■ **Your objective**
Copy out each line from the material where the word "then" is found.

■ **Data shown**
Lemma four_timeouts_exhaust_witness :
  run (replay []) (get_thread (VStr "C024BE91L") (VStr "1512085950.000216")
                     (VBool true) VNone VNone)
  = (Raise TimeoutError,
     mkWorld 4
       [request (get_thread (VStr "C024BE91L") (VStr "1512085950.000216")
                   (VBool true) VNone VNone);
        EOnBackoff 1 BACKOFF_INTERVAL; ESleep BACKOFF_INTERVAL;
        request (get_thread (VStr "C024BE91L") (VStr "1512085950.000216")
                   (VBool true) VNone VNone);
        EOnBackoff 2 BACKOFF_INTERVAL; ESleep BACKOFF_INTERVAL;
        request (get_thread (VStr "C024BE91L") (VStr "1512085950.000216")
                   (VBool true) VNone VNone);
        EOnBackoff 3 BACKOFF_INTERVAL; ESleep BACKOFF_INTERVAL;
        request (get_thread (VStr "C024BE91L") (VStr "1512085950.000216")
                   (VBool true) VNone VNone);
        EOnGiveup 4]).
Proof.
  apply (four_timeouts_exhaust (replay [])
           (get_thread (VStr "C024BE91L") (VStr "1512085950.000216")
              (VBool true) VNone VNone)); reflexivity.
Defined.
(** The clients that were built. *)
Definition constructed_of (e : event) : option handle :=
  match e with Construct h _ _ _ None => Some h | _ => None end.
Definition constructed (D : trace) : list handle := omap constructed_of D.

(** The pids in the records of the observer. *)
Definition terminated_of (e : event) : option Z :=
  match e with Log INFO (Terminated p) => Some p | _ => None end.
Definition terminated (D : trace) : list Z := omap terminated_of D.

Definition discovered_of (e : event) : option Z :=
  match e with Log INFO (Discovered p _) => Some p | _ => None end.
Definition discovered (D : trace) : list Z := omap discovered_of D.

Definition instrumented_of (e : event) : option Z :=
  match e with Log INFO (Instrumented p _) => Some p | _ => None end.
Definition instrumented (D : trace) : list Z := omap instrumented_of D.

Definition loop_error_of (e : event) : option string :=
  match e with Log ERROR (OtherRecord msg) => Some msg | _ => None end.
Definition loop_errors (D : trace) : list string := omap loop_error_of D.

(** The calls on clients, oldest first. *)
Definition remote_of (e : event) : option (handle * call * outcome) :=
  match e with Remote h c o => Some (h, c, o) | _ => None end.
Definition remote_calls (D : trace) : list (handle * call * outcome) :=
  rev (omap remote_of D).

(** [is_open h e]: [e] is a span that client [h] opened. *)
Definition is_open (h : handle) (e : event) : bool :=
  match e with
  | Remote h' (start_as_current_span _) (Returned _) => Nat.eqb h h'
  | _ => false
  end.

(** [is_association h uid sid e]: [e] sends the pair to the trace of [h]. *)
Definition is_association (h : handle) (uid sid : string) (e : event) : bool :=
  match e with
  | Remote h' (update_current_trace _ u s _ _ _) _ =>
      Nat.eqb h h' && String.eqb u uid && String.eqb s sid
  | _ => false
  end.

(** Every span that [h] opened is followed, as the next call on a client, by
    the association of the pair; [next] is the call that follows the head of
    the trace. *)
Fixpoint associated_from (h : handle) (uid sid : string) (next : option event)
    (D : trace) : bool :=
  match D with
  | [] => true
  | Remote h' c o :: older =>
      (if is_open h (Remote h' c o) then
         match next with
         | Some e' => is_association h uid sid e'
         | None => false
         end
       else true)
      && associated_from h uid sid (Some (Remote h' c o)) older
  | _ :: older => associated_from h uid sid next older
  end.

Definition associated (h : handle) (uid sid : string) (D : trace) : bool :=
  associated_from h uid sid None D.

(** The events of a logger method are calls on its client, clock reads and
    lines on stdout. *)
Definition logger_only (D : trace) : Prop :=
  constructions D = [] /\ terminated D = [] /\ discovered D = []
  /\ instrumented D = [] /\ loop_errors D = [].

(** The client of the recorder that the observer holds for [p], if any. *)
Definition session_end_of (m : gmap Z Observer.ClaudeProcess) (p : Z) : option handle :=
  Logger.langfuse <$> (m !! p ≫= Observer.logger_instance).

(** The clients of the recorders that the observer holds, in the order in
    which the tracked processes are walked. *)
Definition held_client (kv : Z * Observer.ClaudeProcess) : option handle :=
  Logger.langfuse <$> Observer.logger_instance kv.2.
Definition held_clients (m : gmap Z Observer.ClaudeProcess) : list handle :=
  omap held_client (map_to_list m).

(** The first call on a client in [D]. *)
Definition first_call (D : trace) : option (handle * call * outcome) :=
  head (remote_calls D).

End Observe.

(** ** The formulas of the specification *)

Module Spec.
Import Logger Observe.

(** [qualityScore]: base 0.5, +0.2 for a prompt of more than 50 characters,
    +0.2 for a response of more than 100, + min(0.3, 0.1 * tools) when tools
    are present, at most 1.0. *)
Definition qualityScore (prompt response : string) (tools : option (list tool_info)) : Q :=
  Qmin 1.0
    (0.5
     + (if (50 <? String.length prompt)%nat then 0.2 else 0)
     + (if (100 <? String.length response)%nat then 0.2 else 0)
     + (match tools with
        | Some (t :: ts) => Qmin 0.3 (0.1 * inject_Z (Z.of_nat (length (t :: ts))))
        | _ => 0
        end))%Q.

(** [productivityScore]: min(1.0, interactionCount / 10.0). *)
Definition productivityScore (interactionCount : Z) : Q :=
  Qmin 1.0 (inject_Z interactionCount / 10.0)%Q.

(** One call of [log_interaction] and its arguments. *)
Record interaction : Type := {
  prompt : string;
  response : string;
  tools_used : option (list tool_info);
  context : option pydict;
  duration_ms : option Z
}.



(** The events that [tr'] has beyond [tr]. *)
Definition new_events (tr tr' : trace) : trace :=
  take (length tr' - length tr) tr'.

==

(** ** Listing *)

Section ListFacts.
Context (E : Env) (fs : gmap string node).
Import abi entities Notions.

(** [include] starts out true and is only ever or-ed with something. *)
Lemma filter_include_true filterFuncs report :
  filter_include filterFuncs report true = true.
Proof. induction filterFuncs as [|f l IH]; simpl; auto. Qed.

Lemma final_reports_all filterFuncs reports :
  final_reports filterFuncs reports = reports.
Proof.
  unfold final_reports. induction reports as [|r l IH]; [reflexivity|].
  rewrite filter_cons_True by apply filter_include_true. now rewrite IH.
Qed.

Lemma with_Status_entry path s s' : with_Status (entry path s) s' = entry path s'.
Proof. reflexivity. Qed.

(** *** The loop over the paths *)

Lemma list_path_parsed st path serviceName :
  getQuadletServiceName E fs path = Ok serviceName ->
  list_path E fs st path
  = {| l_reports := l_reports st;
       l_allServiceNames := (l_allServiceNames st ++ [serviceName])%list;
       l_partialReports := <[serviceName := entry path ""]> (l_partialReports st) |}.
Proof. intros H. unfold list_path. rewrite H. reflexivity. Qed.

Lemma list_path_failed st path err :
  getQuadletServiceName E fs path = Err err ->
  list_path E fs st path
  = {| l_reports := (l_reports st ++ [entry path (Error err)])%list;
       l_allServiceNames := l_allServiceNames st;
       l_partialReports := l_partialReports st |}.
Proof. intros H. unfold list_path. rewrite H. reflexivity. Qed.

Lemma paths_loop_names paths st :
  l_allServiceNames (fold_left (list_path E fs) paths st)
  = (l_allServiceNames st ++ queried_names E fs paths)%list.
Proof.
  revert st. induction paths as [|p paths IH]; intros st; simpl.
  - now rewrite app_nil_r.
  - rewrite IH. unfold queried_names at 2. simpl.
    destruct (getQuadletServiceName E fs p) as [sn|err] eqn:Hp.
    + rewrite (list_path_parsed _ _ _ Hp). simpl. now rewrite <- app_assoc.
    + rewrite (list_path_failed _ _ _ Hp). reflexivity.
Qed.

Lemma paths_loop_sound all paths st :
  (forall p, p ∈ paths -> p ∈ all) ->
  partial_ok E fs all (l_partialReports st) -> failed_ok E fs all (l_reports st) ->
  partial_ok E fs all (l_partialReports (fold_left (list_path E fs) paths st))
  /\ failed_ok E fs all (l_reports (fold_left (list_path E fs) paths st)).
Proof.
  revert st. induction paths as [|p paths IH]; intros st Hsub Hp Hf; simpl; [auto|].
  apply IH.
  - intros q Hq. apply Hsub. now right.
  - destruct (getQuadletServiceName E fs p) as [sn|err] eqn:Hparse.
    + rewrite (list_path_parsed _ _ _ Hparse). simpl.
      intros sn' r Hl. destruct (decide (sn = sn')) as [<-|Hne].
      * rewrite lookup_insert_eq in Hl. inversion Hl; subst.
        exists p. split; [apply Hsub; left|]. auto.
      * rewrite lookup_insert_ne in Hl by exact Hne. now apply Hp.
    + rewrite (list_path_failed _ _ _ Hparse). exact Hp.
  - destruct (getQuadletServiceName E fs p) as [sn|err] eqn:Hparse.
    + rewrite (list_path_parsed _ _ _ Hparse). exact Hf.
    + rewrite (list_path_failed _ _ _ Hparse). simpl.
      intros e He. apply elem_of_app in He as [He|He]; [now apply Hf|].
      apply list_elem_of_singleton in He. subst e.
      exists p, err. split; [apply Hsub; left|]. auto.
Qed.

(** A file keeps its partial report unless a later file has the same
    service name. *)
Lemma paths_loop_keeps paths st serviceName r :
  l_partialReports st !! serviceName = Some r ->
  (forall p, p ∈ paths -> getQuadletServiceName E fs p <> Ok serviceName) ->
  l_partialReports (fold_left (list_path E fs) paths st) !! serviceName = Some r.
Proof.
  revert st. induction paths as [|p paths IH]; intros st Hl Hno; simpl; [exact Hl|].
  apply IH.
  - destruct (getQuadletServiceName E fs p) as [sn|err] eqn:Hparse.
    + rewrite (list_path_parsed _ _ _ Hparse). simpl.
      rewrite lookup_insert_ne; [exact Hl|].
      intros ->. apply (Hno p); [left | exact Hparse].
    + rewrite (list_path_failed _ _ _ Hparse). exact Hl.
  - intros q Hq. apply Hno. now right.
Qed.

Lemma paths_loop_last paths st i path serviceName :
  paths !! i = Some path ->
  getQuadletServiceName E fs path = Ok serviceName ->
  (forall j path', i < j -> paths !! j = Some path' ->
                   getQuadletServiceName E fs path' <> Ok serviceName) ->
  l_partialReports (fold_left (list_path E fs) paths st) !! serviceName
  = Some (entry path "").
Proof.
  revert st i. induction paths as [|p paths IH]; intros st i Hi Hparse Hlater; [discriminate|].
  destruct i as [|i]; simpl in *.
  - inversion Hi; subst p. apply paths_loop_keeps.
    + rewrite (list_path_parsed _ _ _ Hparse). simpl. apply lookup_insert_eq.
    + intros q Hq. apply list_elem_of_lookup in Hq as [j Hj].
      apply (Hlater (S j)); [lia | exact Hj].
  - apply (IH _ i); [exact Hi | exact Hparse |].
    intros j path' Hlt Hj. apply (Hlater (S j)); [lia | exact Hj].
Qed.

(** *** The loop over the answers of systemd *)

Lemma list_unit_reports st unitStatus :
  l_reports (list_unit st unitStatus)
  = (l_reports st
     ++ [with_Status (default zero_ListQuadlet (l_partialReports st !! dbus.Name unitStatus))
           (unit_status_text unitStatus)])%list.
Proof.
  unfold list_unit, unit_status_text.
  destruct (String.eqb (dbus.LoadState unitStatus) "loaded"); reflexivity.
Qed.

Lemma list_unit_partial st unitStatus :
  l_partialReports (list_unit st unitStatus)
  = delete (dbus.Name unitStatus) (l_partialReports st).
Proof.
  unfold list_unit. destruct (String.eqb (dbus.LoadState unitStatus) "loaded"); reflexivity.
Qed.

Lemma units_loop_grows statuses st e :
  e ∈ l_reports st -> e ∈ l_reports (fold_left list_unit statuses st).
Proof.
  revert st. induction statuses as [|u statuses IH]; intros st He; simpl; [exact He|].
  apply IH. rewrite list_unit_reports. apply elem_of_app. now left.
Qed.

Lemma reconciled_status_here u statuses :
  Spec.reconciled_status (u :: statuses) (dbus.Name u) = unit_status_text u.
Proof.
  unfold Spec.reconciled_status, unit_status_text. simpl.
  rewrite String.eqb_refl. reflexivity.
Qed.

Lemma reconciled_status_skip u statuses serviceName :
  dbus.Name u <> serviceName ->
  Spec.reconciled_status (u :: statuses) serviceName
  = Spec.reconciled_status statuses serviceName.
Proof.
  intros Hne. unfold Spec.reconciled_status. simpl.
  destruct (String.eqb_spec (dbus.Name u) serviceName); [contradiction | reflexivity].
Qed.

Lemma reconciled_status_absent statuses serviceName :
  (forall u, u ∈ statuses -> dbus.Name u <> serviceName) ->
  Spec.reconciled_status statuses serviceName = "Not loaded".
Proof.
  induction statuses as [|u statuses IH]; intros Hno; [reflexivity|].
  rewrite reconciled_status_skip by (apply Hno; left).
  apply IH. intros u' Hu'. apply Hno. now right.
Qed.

■ **Task answer**
      (if is_open h (Remote h' c o) then
     + (if (50 <? String.length prompt)%nat then 0.2 else 0)
     + (if (100 <? String.length response)%nat then 0.2 else 0)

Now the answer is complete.